Lawmaker: Maybe Indiana Should Drop Out Of Medicaid

Indiana should consider dropping out of the Medicaid program, the chairman of the State Budget Committee suggested Wednesday after an actuary estimated that the federal health care overhaul could cost the state as much as $3.6 billion over the next decade.

Senate Appropriations Chairman Luke Kenley, R-Noblesville, said the costs to Indiana will be so great that the state should consider the drastic step of creating another option to Medicaid.

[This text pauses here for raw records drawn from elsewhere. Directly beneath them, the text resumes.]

(** * libtock ADC client (userland/libtock/adc.c, adc.h)

    A shallow embedding of the user-space ADC driver client of Tock and
    the properties of its three modes of use: the synchronous single
    read, continuous sampling with a user handler, and the negotiation
    of the nearest achievable sampling frequency.

    C [int], [uint8_t] and [uint32_t] values are integers of [Z];
    conversions to [uint32_t] are written out with [to_uint32], and the
    range of a typed parameter is a hypothesis where it matters.  The three file-scope
    objects of adc.c ([result], [cont_cb], [frequency]) are fields of an
    explicit [world], next to the part of the kernel the client can
    observe: the upcall registered on the driver, the statuses the
    kernel answers system calls with, and the upcalls it has queued. *)

From Stdlib Require Import ZArith List Bool Lia.
Import ListNotations.
Local Open Scope Z_scope.

(** ** Machine integers *)

Definition to_uint32 (z : Z) : Z := z mod 2 ^ 32.

Definition int_range (z : Z) : Prop := - 2 ^ 31 <= z < 2 ^ 31.
Definition uint8_range (z : Z) : Prop := 0 <= z < 2 ^ 8.
Definition uint32_range (z : Z) : Prop := 0 <= z < 2 ^ 32.

(** ** Data of adc.c *)

(** [#define DRIVER_NUM_ADC 7] *)
Definition DRIVER_NUM_ADC : Z := 7.

(** [struct adc_data { int reading; bool fired; }] *)
Record adc_data : Type := { reading : Z; fired : bool }.

(** [struct adc_freq { int value; bool computed; }] *)
Record adc_freq : Type := { value : Z; computed : bool }.

(** A user handler [void ( * )(int)].  Its body belongs to the
    application; the client only stores the pointer and calls through
    it, so a handler is an identity and each call is recorded. *)
Definition handler : Type := nat.

(** The two upcall routines of adc.c, as the function pointers handed to
    [subscribe]. *)
Inductive subscribe_cb : Type := Fn_adc_cb | Fn_adc_freq_cb.

(** The [void*] user data registered with an upcall: the address of one
    of the two static slots. *)
Inductive userdata : Type := Ref_result | Ref_frequency.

"I think the federal government is putting us in a position where we're going to have to consider those kinds of alternatives," said Kenley, who heads the bipartisan budget panel.

"For example, we might want to drop out of the Medicaid program and see if we can design a ... health care system which is more effective than what we currently have, with the costs that we have, that will provide services to all of our Indiana residents," he said.

Medicaid, for which the federal government pays 65 percent of costs, currently enrolls more than 1 million Indiana residents in programs such as Hoosier Healthwise for children and pregnant woman, the Healthy Indiana Plan for uninsured, low-income adults and Care Select for people with disabilities.

Actuary Robert Damler of Milliman Inc., a consultant to the state Medicaid program, said the number of Indiana enrollees could expand to as many as 1.55 million, or about one of every four state residents, under the federal health care overhaul.